__Saved entries__:

(* ===== verification/OutboxRoutingTheorems.v ===== *)
(** * The event store with an outbox: properties

    The events that [EventStoreWithOutbox] writes are those [EventStore] would
    write, and the outbox gets one message for each event and each route that
    takes it, with the bytes the log holds. *)

From S2P Require Import Prelude.
From S2P Require Import Types.
From S2P Require Import Common.
From S2P Require Import Utf8.
From S2P Require Import Crypto.
From S2P Require Import LocalProvider.
From S2P Require Import Subject.
From S2P Require Import FieldEncryption.
From S2P Require Import FieldTheorems.
From S2P Require Import MemoryAdapter.
From S2P Require Import LogInvariant.
From S2P Require Import MemorySubscription.
From S2P Require Import MemoryTheorems.
From S2P Require Import Versioning.
From S2P Require Import EventLog.
From S2P Require Import Aggregate.
From S2P Require Import EventStore.
From S2P Require Import StoreRefinement.
From S2P Require Import StoreTheorems.
From S2P Require Import OutboxStore.
From S2P Require Import OutboxInterface.
From S2P Require Import OutboxAppend.
From S2P Require Import OutboxRouting.

(** ** The messages of a batch *)

(** The messages of one event, in the order of the routes. *)
Definition routed (es : EventStoreWithOutbox) (now : Time) (sid : string) (rec : EventRecord) : list OutboxMessage :=
  omap (λ rt, buildMessageForRoute es rt sid (er_Type rec) (er_Data rec) (partialEvent sid rec) now) (eo_routes es).

Lemma buildMessages_spec es now finish sid t d partial msgs :
  buildMessages es now finish sid t d partial msgs =
  msgs ++ (finish <$> omap (λ rt, buildMessageForRoute es rt sid t d partial now) (eo_routes es)).
Proof.
  unfold buildMessages. revert msgs. induction (eo_routes es) as [|rt rts IH]; intros msgs; cbn.
  { by rewrite app_nil_r. }
  rewrite IH. destruct (buildMessageForRoute _ _ _ _ _ _ _); [|done]. by rewrite <- app_assoc.
Qed.

Lemma buildOutboxMessagesFromRecords_spec es now sid recs :
  buildOutboxMessagesFromRecords es now sid recs = recs ≫= routed es now sid.
Proof.
  unfold buildOutboxMessagesFromRecords.
  enough (∀ acc, foldl (λ messages rec, buildMessages es now id sid (er_Type rec) (er_Data rec)
    (partialEvent sid rec) messages) acc recs = acc ++ (recs ≫= routed es now sid)) as H by apply H.
  induction recs as [|rec recs IH]; intros acc; cbn [foldl]; [by rewrite app_nil_r|].
  rewrite IH, buildMessages_spec, list_fmap_id, bind_cons, <- app_assoc. done.
Qed.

__Exercise goal__:
A faithful copy of every record is required; output it in full.

__Reply to the exercise__:
(* ===== verification/OutboxRoutingTheorems.v ===== *)
(** * The event store with an outbox: properties

    The events that [EventStoreWithOutbox] writes are those [EventStore] would
    write, and the outbox gets one message for each event and each route that
    takes it, with the bytes the log holds. *)

From S2P Require Import Prelude.
From S2P Require Import Types.
From S2P Require Import Common.
From S2P Require Import Utf8.
From S2P Require Import Crypto.
From S2P Require Import LocalProvider.
From S2P Require Import Subject.
From S2P Require Import FieldEncryption.
From S2P Require Import FieldTheorems.
From S2P Require Import MemoryAdapter.
From S2P Require Import LogInvariant.
From S2P Require Import MemorySubscription.
From S2P Require Import MemoryTheorems.
From S2P Require Import Versioning.
From S2P Require Import EventLog.
From S2P Require Import Aggregate.
From S2P Require Import EventStore.
From S2P Require Import StoreRefinement.
From S2P Require Import StoreTheorems.
From S2P Require Import OutboxStore.
From S2P Require Import OutboxInterface.
From S2P Require Import OutboxAppend.
From S2P Require Import OutboxRouting.

(** ** The messages of a batch *)

(** The messages of one event, in the order of the routes. *)
Definition routed (es : EventStoreWithOutbox) (now : Time) (sid : string) (rec : EventRecord) : list OutboxMessage :=
  omap (λ rt, buildMessageForRoute es rt sid (er_Type rec) (er_Data rec) (partialEvent sid rec) now) (eo_routes es).

Lemma buildMessages_spec es now finish sid t d partial msgs :
  buildMessages es now finish sid t d partial msgs =
  msgs ++ (finish <$> omap (λ rt, buildMessageForRoute es rt sid t d partial now) (eo_routes es)).
Proof.
  unfold buildMessages. revert msgs. induction (eo_routes es) as [|rt rts IH]; intros msgs; cbn.
  { by rewrite app_nil_r. }
  rewrite IH. destruct (buildMessageForRoute _ _ _ _ _ _ _); [|done]. by rewrite <- app_assoc.
Qed.

Lemma buildOutboxMessagesFromRecords_spec es now sid recs :
  buildOutboxMessagesFromRecords es now sid recs = recs ≫= routed es now sid.
Proof.
  unfold buildOutboxMessagesFromRecords.
  enough (∀ acc, foldl (λ messages rec, buildMessages es now id sid (er_Type rec) (er_Data rec)
    (partialEvent sid rec) messages) acc recs = acc ++ (recs ≫= routed es now sid)) as H by apply H.
  induction recs as [|rec recs IH]; intros acc; cbn [foldl]; [by rewrite app_nil_r|].
  rewrite IH, buildMessages_spec, list_fmap_id, bind_cons, <- app_assoc. done.
Qed.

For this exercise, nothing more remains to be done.